Seqr is an open-source tool supported by the Translational Genomics Group at the Broad Institute that runs on Google Kubernetes Engine (GKE) and data is loaded using Google Dataproc Spark clusters.
The production instance uses Postgres, which is a SQL database, to store project metadata and user-generated content (e.g., variant notes) and Elasticsearch to store variant callsets.
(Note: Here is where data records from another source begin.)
(** Exactly [w] decimal digits at the head of [l]. *)
Fixpoint digits_acc (w : nat) (acc : Z) (l : list ascii) : option (Z * list ascii) :=
  match w with
  | O => Some (acc, l)
  | S w' =>
      match l with
      | c :: r => if is_digit c then digits_acc w' (acc * 10 + digit_val c) r else None
      | [] => None
      end
  end.

Definition digits (w : nat) (l : list ascii) : option (Z * list ascii) :=
  digits_acc w 0 l.

Definition expect (c : ascii) (l : list ascii) : option (list ascii) :=
  match l with
  | c' :: r => if Ascii.eqb c c' then Some r else None
  | [] => None
  end.

(** [datetime.strptime(s, "%Y-%m-%d %H:%M:%S.%f")] on a string in the
    fixed-width layout that [strftime] writes, with one to six digits of
    fraction; [None] stands for the [ValueError] of a string that does
    not parse or of fields out of range.  (The library also reads some
    strings with one-digit fields; the logger never stores one.) *)
Definition strptime (s : string) : option datetime :=
  '(y, l) ← digits 4 (list_ascii_of_string s);
  l ← expect "-" l;
  '(mo, l) ← digits 2 l;
  l ← expect "-" l;
  '(d, l) ← digits 2 l;
  l ← expect " " l;
  '(h, l) ← digits 2 l;
  l ← expect ":" l;
  '(mi, l) ← digits 2 l;
  l ← expect ":" l;
  '(sec, l) ← digits 2 l;
  l ← expect "." l;
  let k := length l in
  if ((1 <=? k) && (k <=? 6))%nat then
    '(f, r) ← digits k l;
    let dt := mk_datetime y mo d h mi sec (f * 10 ^ Z.of_nat (6 - k)) in
    if valid dt then Some dt else None
  else None.

(** [d] with its microseconds cut down to whole milliseconds. *)
Definition truncate_ms (d : datetime) : datetime :=
  mk_datetime (year d) (month d) (day d) (hour d) (minute d) (second d)
              (microsecond d / 1000 * 1000).

End DateTime.

Import DateTime.

(** ** The entries of the local queue *)

Module Log.

(** The [dict] that [_log_with_component] appends: its six keys. *)
Record LogEntry : Type := mk_entry {
  timestamp : string;
  level : string;
  component : string;
  function : string;
  message : string;
  formatted_message : string
}.

End Log.

Abbreviation LogEntry := Log.LogEntry.

(** ** The logger object and the world around it *)

Module Logger.

(** The arguments of [configure_enhanced]. *)
Record EnhancedConfig : Type := mk_enhanced_config {
  enable_database : bool;
  database_connection : string;
  enable_shared_memory : bool;
  shared_memory_name : string;
  console_output : bool;
  log_file : string;
  max_file_size : Z;
  max_files : Z;
  min_log_level : string
}.

(** A call that reached the native library: [log] with level, component,
    function and formatted message, or [configureEnhanced] with the
    application name, the options and the number of the minimum level. *)
Inductive NativeCall : Type :=
| mk_native_call (nc_level nc_component nc_function nc_message : string)
| mk_native_configure (nc_application : string) (nc_config : EnhancedConfig)
                      (nc_log_level_value : Z).
(** * Panora ticketing services: cursor pagination, upserts and reads

    A shallow embedding of the entity services of the ticketing vertical
    (team, account, contact, attachment and ticket services) together with
    the properties stated about them.  Database tables are lists of rows in
    insertion order, Prisma calls are functions over those lists, and every
    service method is a computation in a small state-and-exception monad
    over the database and the outside world (clock, uuid source, webhooks). *)

From Stdlib Require Import List String Ascii Bool Arith Lia.
From Stdlib Require Import Permutation Sorted.
Import ListNotations.
Local Open Scope string_scope.
Local Open Scope list_scope.

Set Implicit Arguments.

(* ===================================================================== *)
(** ** Base64, as produced by [Buffer.from(s).toString('base64')] *)
(* ===================================================================== *)

(** A string stands for the bytes [Buffer.from] makes of it (its UTF-8
    encoding); the ids the services encode are uuids. *)

Module Base64.

(** A group of six bits, most significant first. *)
Definition sextet : Type := (bool * bool * bool * bool * bool * bool)%type.

Definition bit (b : bool) : nat := if b then 1 else 0.

Definition sextet_index (s : sextet) : nat :=
  let '(b5, b4, b3, b2, b1, b0) := s in
  32 * bit b5 + 16 * bit b4 + 8 * bit b3 + 4 * bit b2 + 2 * bit b1 + bit b0.

Definition index_sextet (n : nat) : sextet :=
  (Nat.testbit n 5, Nat.testbit n 4, Nat.testbit n 3,
   Nat.testbit n 2, Nat.testbit n 1, Nat.testbit n 0).

Definition alphabet : string :=
  "ABCDEFGHIJKLMNOPQRSTUVWXYZabcdefghijklmnopqrstuvwxyz0123456789+/".

Definition pad : ascii := "="%char.

Definition sextet_char (s : sextet) : ascii :=
  match String.get (sextet_index s) alphabet with
  | Some c => c
  | None => pad
  end.

Fixpoint index_of (c : ascii) (s : string) : option nat :=
  match s with
  | EmptyString => None
  | String d rest =>
      if Ascii.eqb c d then Some 0
      else match index_of c rest with
           | Some n => Some (S n)
           | None => None
           end
  end.

Definition char_sextet (c : ascii) : option sextet :=
  match index_of c alphabet with
  | Some n => Some (index_sextet n)
  | None => None
  end.

(** The four sextets of a group of three bytes. *)
Definition sextets3 (a b c : ascii) : sextet * sextet * sextet * sextet :=
  let '(Ascii a0 a1 a2 a3 a4 a5 a6 a7) := a in
  let '(Ascii b0 b1 b2 b3 b4 b5 b6 b7) := b in
  let '(Ascii c0 c1 c2 c3 c4 c5 c6 c7) := c in
  ((a7, a6, a5, a4, a3, a2),
   (a1, a0, b7, b6, b5, b4),
   (b3, b2, b1, b0, c7, c6),
   (c5, c4, c3, c2, c1, c0)).

(** The three bytes of a group of four sextets. *)
Definition bytes3 (s1 s2 s3 s4 : sextet) : ascii * ascii * ascii :=
  let '(a7, a6, a5, a4, a3, a2) := s1 in
  let '(a1, a0, b7, b6, b5, b4) := s2 in
  let '(b3, b2, b1, b0, c7, c6) := s3 in
  let '(c5, c4, c3, c2, c1, c0) := s4 in
  (Ascii a0 a1 a2 a3 a4 a5 a6 a7,
   Ascii b0 b1 b2 b3 b4 b5 b6 b7,
   Ascii c0 c1 c2 c3 c4 c5 c6 c7).

(** [encode s]: three bytes become four characters; a last group of one
    or two bytes is completed with zero bits and [=] padding. *)
Fixpoint encode (s : string) : string :=
  match s with
  | EmptyString => EmptyString
  | String a EmptyString =>
      let '(s1, s2, _, _) := sextets3 a zero zero in
      String (sextet_char s1) (String (sextet_char s2)
        (String pad (String pad EmptyString)))
  | String a (String b EmptyString) =>
      let '(s1, s2, s3, _) := sextets3 a b zero in
      String (sextet_char s1) (String (sextet_char s2)
        (String (sextet_char s3) (String pad EmptyString)))
  | String a (String b (String c rest)) =>
      let '(s1, s2, s3, s4) := sextets3 a b c in
      String (sextet_char s1) (String (sextet_char s2)
        (String (sextet_char s3) (String (sextet_char s4) (encode rest))))
  end.

(** [decode t]: the inverse reading, four characters at a time; [None]
    when [t] is not a padded base64 text. *)
Fixpoint decode (t : string) : option string :=
  match t with
  | EmptyString => Some EmptyString
  | String c1 (String c2 (String c3 (String c4 rest))) =>
      match char_sextet c1, char_sextet c2 with
      | Some s1, Some s2 =>
          match char_sextet c3, char_sextet c4 with
          | Some s3, Some s4 =>
              let '(a, b, c) := bytes3 s1 s2 s3 s4 in
              match decode rest with
              | Some r => Some (String a (String b (String c r)))
              | None => None
              end
          | Some s3, None =>
              if Ascii.eqb c4 pad && String.eqb rest EmptyString then
                let '(a, b, _) := bytes3 s1 s2 s3 (index_sextet 0) in
                Some (String a (String b EmptyString))
              else None
          | None, _ =>
              if Ascii.eqb c3 pad && Ascii.eqb c4 pad
                 && String.eqb rest EmptyString then
                let '(a, _, _) :=
                  bytes3 s1 s2 (index_sextet 0) (index_sextet 0) in
                Some (String a EmptyString)
              else None
          end
      | _, _ => None
      end
  | _ => None
  end.

End Base64.

(* ===================================================================== *)
(** ** Values shared by all services *)
(* ===================================================================== *)

(** Instants ([Date] values) are counted in milliseconds. *)
Definition time : Type := nat.
(** The sidebar values on which no sampler of [main_app] raises.  The
    widgets allow less: 100 to 1,000,000 traders, 100 to 5,000 simulations,
    an average of 1 to 20 and a range within 1 to 20. *)
Definition sidebar_accepted (ui : sidebar) : Prop :=
  0 <= num_traders ui /\ 0 <= n_simulations ui /\
  match mode ui with
  | Simulate_Average avg_accounts_per_trader => 0 <= avg_accounts_per_trader
  | Randomized randomized_account_range =>
      0 <= fst randomized_account_range <= snd randomized_account_range
  end.


(** The mode parameters NumPy can take: an average below the largest mean
    its Poisson sampler accepts, range ends that are 64-bit integers with
    room for the exclusive upper end. *)
Definition mode_representable (m : distribution_mode) : Prop :=
  match m with
  | Simulate_Average avg_accounts_per_trader =>
      avg_accounts_per_trader <= 2 ^ 62
  | Randomized randomized_account_range =>
      min_int <= fst randomized_account_range <= max_int /\
      min_int <= snd randomized_account_range < max_int
  end.

(** * Properties *)

Module LcgFacts.
Import Lcg.

Lemma trials_range (n : nat) (p : Q) (g : Z) :
  0 <= fst (trials n p g) <= Z.of_nat n.
Proof.
  revert g; induction n as [|n IH]; intros g.
  - simpl; lia.
  - cbn [trials]. specialize (IH (next g)).
    destruct (trials n p (next g)) as [k g2]; cbn [fst] in *.
    destruct (Qle_bool p (uniform (next g))); lia.
Qed.

Lemma uniform_below_one (g : Z) : (uniform g < 1)%Q.
Proof.
  unfold uniform, Qlt; cbn [Qnum Qden].
  rewrite Z2Pos.id by reflexivity.
  pose proof (Z.mod_pos_bound g modulus eq_refl) as B. lia.
Qed.

Lemma trials_certain (n : nat) (p : Q) (g : Z) :
  (p == 1)%Q -> fst (trials n p g) = Z.of_nat n.
Proof.
  intros Hp; revert g; induction n as [|n IH]; intros g.
  - reflexivity.
  - cbn [trials]. specialize (IH (next g)).
    destruct (trials n p (next g)) as [k g2]; cbn [fst] in *.
    destruct (Qle_bool p (uniform (next g))) eqn:E.
    + apply Qle_bool_iff in E. rewrite Hp in E.
      pose proof (uniform_below_one (next g)) as U.
      exfalso; apply (Qlt_not_le _ _ U E).
    + lia.
Qed.

Lemma binomial_range (p : Q) (n g : Z) :
  0 <= n -> (0 <= p <= 1)%Q -> 0 <= fst (binomial p n g) <= n.
Proof.
  intros Hn _. unfold binomial.
  pose proof (trials_range (Z.to_nat n) p g). lia.
Qed.

Lemma binomial_certain (p : Q) (n g : Z) :
  0 <= n -> (p == 1)%Q -> fst (binomial p n g) = n.
Proof.
  intros Hn Hp. unfold binomial. rewrite trials_certain by exact Hp. lia.
Qed.

Lemma poisson_nonneg (lam g : Z) : 0 <= lam -> 0 <= fst (poisson lam g).
Proof.
  intros _. unfold poisson; cbn [fst].
  apply Z.mod_pos_bound. lia.
Qed.

Lemma bounded_range (lo hi g : Z) :
  lo <= hi -> lo <= fst (bounded lo hi g) <= hi.
Proof.
  intros H. unfold bounded; cbn [fst].
  assert (P : 0 < Z.max 1 (hi - lo + 1)) by lia.
  pose proof (Z.mod_pos_bound (next g) _ P). lia.
Qed.

Lemma sqrt_nonneg (x : Q) : (0 <= sqrt x)%Q.
Proof.
  unfold sqrt, Qle; cbn [Qnum Qden].
  rewrite Z.mul_0_l, Z.mul_1_r. apply Z.sqrt_nonneg.
Qed.

End LcgFacts.

#[export] Instance lcg_generator : BitGenerator := {|
  rng := Z;
  random_binomial := Lcg.binomial;
  random_poisson := Lcg.poisson;
  random_bounded := Lcg.bounded;
  seed_state := fun seed => seed mod Lcg.modulus;
  random_binomial_range := LcgFacts.binomial_range;
  random_binomial_certain := LcgFacts.binomial_certain;
  random_poisson_nonneg := LcgFacts.poisson_nonneg;
  random_bounded_range := LcgFacts.bounded_range
|}.

#[export] Instance lcg_sqrt : FloatSqrt := {|
  np_sqrt := Lcg.sqrt;
  np_sqrt_nonneg := LcgFacts.sqrt_nonneg
|}.

(** ** 64-bit arithmetic *)

Lemma wrap64_in_range (z : Z) : in_range z -> wrap64 z = z.
Proof.
  unfold in_range, min_int, max_int, wrap64. intros H.
  rewrite Z.mod_small; lia.
Qed.

Lemma wrap64_range (z : Z) : in_range (wrap64 z).
Proof.
  unfold in_range, min_int, max_int, wrap64.
  pose proof (Z.mod_pos_bound (z + 2 ^ 63) (2 ^ 64) eq_refl). lia.
Qed.

Lemma wrap64_congr (a b : Z) :
  a mod 2 ^ 64 = b mod 2 ^ 64 -> wrap64 a = wrap64 b.
Proof.
  unfold wrap64. intros H.
  rewrite (Z.add_mod a), (Z.add_mod b), H by discriminate. reflexivity.
Qed.

Lemma wrap64_mod (a : Z) : wrap64 a mod 2 ^ 64 = a mod 2 ^ 64.
Proof.
  unfold wrap64.
  rewrite Zminus_mod, Zmod_mod, <- Zminus_mod.
  f_equal. lia.
Qed.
With the onset of key NHGRI datasets being ingested to AnVIL such as Center for Mendelian Genomics (CMG), Clinical Sequencing Evidence-Generating Research (CSER), and Transamerican Autoimmune Research Network (TARN), the availability of Seqr will enable researchers to analyze and annotate their data with Seqr in the AnVIL platform and collaborate with other investigators as they choose.
Using Seqr in AnVIL
Researchers will need to bring their joint call files to the AnVIL to make use of Seqr. If a joint call file is needed, researchers can use GATK tooling, also available within AnVIL.
To launch Seqr on a Terra workspace, navigate to the workspaces' "Data" tab, select the "Files" subtab, and select "Analyze in Seqr" in the top right of the page.